Asche gave Mayfield a seven-page assessment to complete and examined his blood tests to determine if there were any deficiencies in his diet. From there, she formulated a plan to improve his body composition.

“There were no things in his diet like quinoa or sweet potatoes, so I was just trying to add a lot more nutritious foods, to get more of those micronutrients and things like vitamins and minerals, things that were supposed to help him recover,” he said. Ash.

“But really, it was just understanding portioning for him. He can still have his Mexican food, he can still have tequila now and then. It really is the portion size that is going to make or break these body composition goals. ”

When Asche reconstructed Mayfield’s diet, it was Emily who enforced it and prepared the meals, especially the dinner, according to Asche’s specifications and Mayfield’s tastes.

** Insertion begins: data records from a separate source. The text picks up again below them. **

Lemma step_initial_safe str s fs : scan_ok s fs → sc_start s = INITIAL → safe (step_initial str) s.
Proof.
  intros O C. unfold step_initial. apply yields_gets. destruct (span is_blank (sc_in s)) as [ws r] eqn:E.
  destruct (break_spec _ _ _ _ E) as (A & _). destruct r as [|c r].
  - destruct ws as [|w ws]; [by apply (safe_eof s fs)|]. do 2 apply yields_modify. apply (safe_ret _ _ fs), ok_out; [by apply ok_in|done].
  - assert (N : fs ≠ []) by (destruct ws; by apply (ok_more s fs O _ _ A)).
    destruct (is_nl c); [by apply (safe_line _ _ fs)|]. destruct (isc c "#").
    + destruct (break_at is_nl r).2; [|by apply (safe_line _ _ fs)]. apply yields_modify, (safe_ret _ _ fs). by apply ok_in.
    + do 2 apply yields_modify. apply (safe_ret _ _ fs), ok_out; [by apply ok_in|done].
Qed.
Lemma step_command_safe str s fs : scan_ok s fs → sc_start s = COMMAND → safe (step_command str) s.
Proof.
  intros O C. unfold step_command. apply yields_gets. destruct (sc_in s) as [|c r] eqn:E; [by apply (safe_eof s fs)|].
  pose proof (ok_more s fs O _ _ E) as N. destruct (is_nl c).
  { apply yields_modify, (safe_line _ _ fs); [by apply ok_out|done]. }
  destruct (is_n c); [|apply yields_modify, (safe_ret _ _ fs), ok_in; done].
  destruct (span is_n _) as [y r']. do 2 apply yields_modify. destruct (ok_file s fs O N) as (f & x & F & _ & G).
  set (s1 := sc_set_start PARAM (sc_set_in r' s)). unfold safe, yields. rewrite (mthen_done _ _ _ _ _ (current_is s1 f F)).
  rewrite (mthen_done _ _ _ _ _ (get_file_is s1 f x G)). apply yields_modify.
  assert (O' : scan_ok (sc_set_pos (Some f, fl_lineno x) s1) fs) by (apply ok_pos, ok_out; [by apply ok_in|done]).
  destruct (kconf_id_lookup y) as [id|]; [destruct (kid_command id); [by apply (safe_ret _ _ fs)|]|]; by apply (safe_word _ _ fs).
Qed.
Lemma step_param_safe str s fs : scan_ok s fs → sc_start s = PARAM → safe (step_param junk str) s.
Proof.
  intros O C. unfold step_param. apply yields_gets. destruct (sc_in s) as [|c r] eqn:E.
  { apply yields_modify, (safe_ret _ _ fs). by apply ok_out. }
  pose proof (ok_more s fs O _ _ E) as N. destruct (operator _) as [[t r']|].
  { apply yields_modify, (safe_ret _ _ fs), ok_in; done. }
  destruct (is_quote c).
  { apply yields_modify. destruct (new_holds junk (sc_set_in r s)) as (b & Eb & Hb). unfold safe, yields. rewrite (mthen_done _ _ _ _ _ Eb).
    do 2 eexists. split; [done|]. exists fs. apply ok_start; [|by exists EmptyString]. apply (ok_text _ _) with EmptyString; [by apply ok_in|done]. }
  destruct (is_nl c). { apply yields_modify, (safe_line _ _ fs); [by apply ok_out|done]. }
  destruct (is_word c).
  { destruct (span is_word _) as [y r']. unfold param_word. apply yields_modify.
    assert (O' : scan_ok (sc_set_in r' s) fs) by (by apply ok_in). assert (I : in_string (sc_start (sc_set_in r' s)) = false) by (simpl; by rewrite C).
    case_decide; [by apply (safe_ret _ _ fs)|].
    destruct (kconf_id_lookup y) as [id|]; [destruct (kid_param id); [by apply (safe_ret _ _ fs)|]|]; by apply (safe_word _ _ fs). }
  destruct (isc c "#"); [apply yields_modify, (safe_ret _ _ fs), ok_in; done|]. destruct (_ && _).
  - apply yields_modify. eapply yields_bind; [apply lineno_ok; [by apply ok_in|done]|]. intros _ s' [O' _]. by apply (safe_ret _ _ fs).
  - apply yields_modify, (safe_ret _ _ fs), ok_in; done.
Qed.
Lemma quoted_end_safe r str s fs : scan_ok s fs → fs ≠ [] → in_string (sc_start s) = true → safe (quoted_end r str) s.
Proof.
  intros O N I. unfold quoted_end. apply yields_modify. assert (O' : scan_ok (sc_set_in r s) fs) by (by apply ok_in).
  destruct (starts is_nl r); [|by apply (safe_ret _ _ fs)]. by apply (safe_text (λ t, Return (LStr T_WORD_QUOTE t)) _ fs).
Qed.
Lemma quoted_safe y r str s fs : scan_ok s fs → fs ≠ [] → in_string (sc_start s) = true →
  safe (do! append_string junk y in quoted_end r str) s.
Proof. intros O N I. apply (safe_append _ _ _ fs); [done..|]. intros b t _ O'. by apply (quoted_end_safe _ _ _ fs). Qed.
Lemma step_string_safe str s fs : scan_ok s fs → sc_start s = STRING → safe (step_string junk str) s.
Proof.
  intros O C. assert (I : in_string (sc_start s) = true) by (by rewrite C). unfold step_string. apply yields_gets.
  destruct (sc_in s) as [|c r] eqn:E. { apply yields_modify, (safe_ret _ _ fs). by apply ok_out. }
  pose proof (ok_more s fs O _ _ E) as N. destruct (is_nl c).
  { apply yields_modify. do 2 apply yields_gets. apply yields_modify.
    eapply yields_bind; [apply lineno_ok; [apply ok_print, ok_in; done|done]|]. intros _ s' [O' _].
    apply yields_modify, (safe_ret _ _ fs). by apply ok_out. }
  destruct (is_quote c).
  { apply yields_modify. destruct (isc str c).
    - destruct (so_text _ _ O I) as (t & Ht). destruct (holds_some (sc_set_start PARAM (sc_set_in r s)) t Ht) as (u & Eu).
      apply yields_modify. eapply yields_done; [by rewrite (mthen_done _ _ _ _ _ Eu)|]. exists fs. apply ok_out; [by apply ok_in|done].
    - apply (safe_append _ _ _ fs); [by apply ok_in|done|]. intros b t _ O'. by apply (safe_ret _ _ fs). }
  destruct (isc c bs); [|destruct (span is_plain _) as [y r']; by apply (quoted_safe _ _ _ _ fs)].
  destruct r as [|d r]; [|destruct (is_nl d)]; by apply (quoted_safe _ _ _ _ fs).
Qed.
Lemma help_text_safe s fs : scan_ok s fs → in_string (sc_start s) = true → safe help_text s.
Proof.
  intros O I. destruct (so_text _ _ O I) as (t & Ht). destruct (holds_some s t Ht) as (u & E).
  unfold help_text, zconf_endhelp, safe, yields, mthen. rewrite E. do 2 eexists. split; [done|]. exists fs. by apply ok_out.
Qed.
Lemma append_spaces_safe n ts k s fs : ts < n → scan_ok s fs → in_string (sc_start s) = true →
  (∀ s', scan_ok s' fs → safe k s') → safe (do! append_spaces junk n ts in k) s.
Proof.
  revert ts s. induction n as [|n IH]; intros ts s Hn O I H; [lia|]. simpl. destruct (Nat.ltb_spec 8 ts).
  - pose proof (safe_append (spaces 8) (do! append_spaces junk n (ts - 8) in k) s fs O I) as A. unfold safe, yields, mthen in *.
    destruct A as (a & s' & E & Q).
    { intros b t _ O'. apply IH; [lia|done..]. }
    exists a, s'. split; [|done]. destruct (append_string _ _ s) as [[? ?]| |]; done.
  - apply (safe_append _ _ _ fs); [done..|]. intros b t _ O'. by apply H.
Qed.
Lemma help_indent_safe ws r str s fs : scan_ok s fs → fs ≠ [] → sc_start s = HELP → safe (help_indent junk ws r str) s.
Proof.
  intros O N C. unfold help_indent. apply yields_modify, yields_gets, yields_modify.
  assert (O' : scan_ok (sc_set_ts (columns 0 ws) (sc_first_ts (sc_set_in r s)) (sc_set_in r s)) fs) by (by apply ok_ts, ok_in).
  assert (I : in_string (sc_start (sc_set_ts (columns 0 ws) (sc_first_ts (sc_set_in r s)) (sc_set_in r s))) = true) by (simpl; by rewrite C).
  destruct (_ =? 0); [by apply (safe_ret _ _ fs)|]. destruct (_ <? _); [by apply (help_text_safe _ fs)|].
  apply (append_spaces_safe _ _ _ _ fs); [lia|done..|]. intros s' Os. by apply (safe_ret _ _ fs).
Qed.
Lemma step_help_safe str s fs : scan_ok s fs → sc_start s = HELP → safe (step_help junk str) s.
Proof.
  intros O C. assert (I : in_string (sc_start s) = true) by (by rewrite C). unfold step_help. apply yields_gets.
  destruct (span is_blank (sc_in s)) as [ws r] eqn:E. destruct (break_spec _ _ _ _ E) as (A & _). destruct r as [|c r].
  { destruct ws as [|w ws]; [by apply (help_text_safe s fs)|]. apply (help_indent_safe _ _ _ _ fs); [done| |done]. by apply (ok_more s fs O _ _ A). }
  assert (N : fs ≠ []) by (destruct ws; by apply (ok_more s fs O _ _ A)). destruct (is_nl c).
  { apply yields_modify. eapply yields_bind; [apply lineno_ok; [by apply ok_in|done]|]. intros _ s' [O' (C' & _)]. simpl in C'.
    assert (I' : in_string (sc_start s') = true) by (by rewrite C', C).
    destruct (starts _ r); [by apply (help_text_safe _ fs)|]. apply (safe_append _ _ _ fs); [done..|]. intros b t _ O2. by apply (safe_ret _ _ fs). }
  destruct ws as [|w ws]; [|by apply (help_indent_safe _ _ _ _ fs)]. destruct (break_at is_nl (sc_in s)) as [y r'].
  apply yields_modify, (safe_append _ _ _ fs); [by apply ok_in|done|]. intros b t _ O'. do 2 apply yields_gets.
  destruct (_ =? 0); [|by apply (safe_ret _ _ fs)]. apply yields_modify. apply (safe_ret _ _ fs). by apply ok_ts.
Qed.
Lemma step_safe str s fs : scan_ok s fs → safe (step junk str) s.
Proof.
  intros O. unfold step. apply yields_gets. destruct (sc_start s) eqn:C.
  - by apply (step_initial_safe _ _ fs).
  - by apply (step_command_safe _ _ fs).
  - by apply (step_help_safe _ _ fs).
  - by apply (step_string_safe _ _ fs).
  - by apply (step_param_safe _ _ fs).
Qed.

“He’s not a big fisherman,” Asche said. “Salmon is not something I have ever put on any of the weekly meal plans.”

However, Mayfield can tolerate cod. Fried vegetables and honey chicken thighs have become hits in the Mayfield household. Asche also regularly includes Mexican dishes like burrito bowls in the plan to satisfy his craving.

“After a while, diet just becomes your lifestyle,” Asche said. “It’s something he’s just doing now.”

‘It’s the kind of achievement you get’

With his newfound fluid movement on the move, Mayfield completed 5-for-5 passes for 94 yards on play-action throws and 5-for-5 for 101 yards against the blitz in Cleveland’s dazzling first half against the Chiefs.

“He’s done an excellent job of getting his body ready,” Van Pelt said. “He did the same last year. And it shows in his speed … the footwork. He has made leaps that way, especially under center with what we ask him to do in the dropback game. He has made great strides. “

Despite the possible loss to Kansas City, the Browns showed they have the potential to stick with the NFL’s best. The little things that have led to Mayfield’s new body are a big reason.

“When you put all the components together – training, eating properly, sleeping properly,” McFarland said, “that’s what makes the Cleveland Browns go back to the playoffs for the first time in two decades.

“When you put it all together that Baker has, it’s the kind of performance you get.”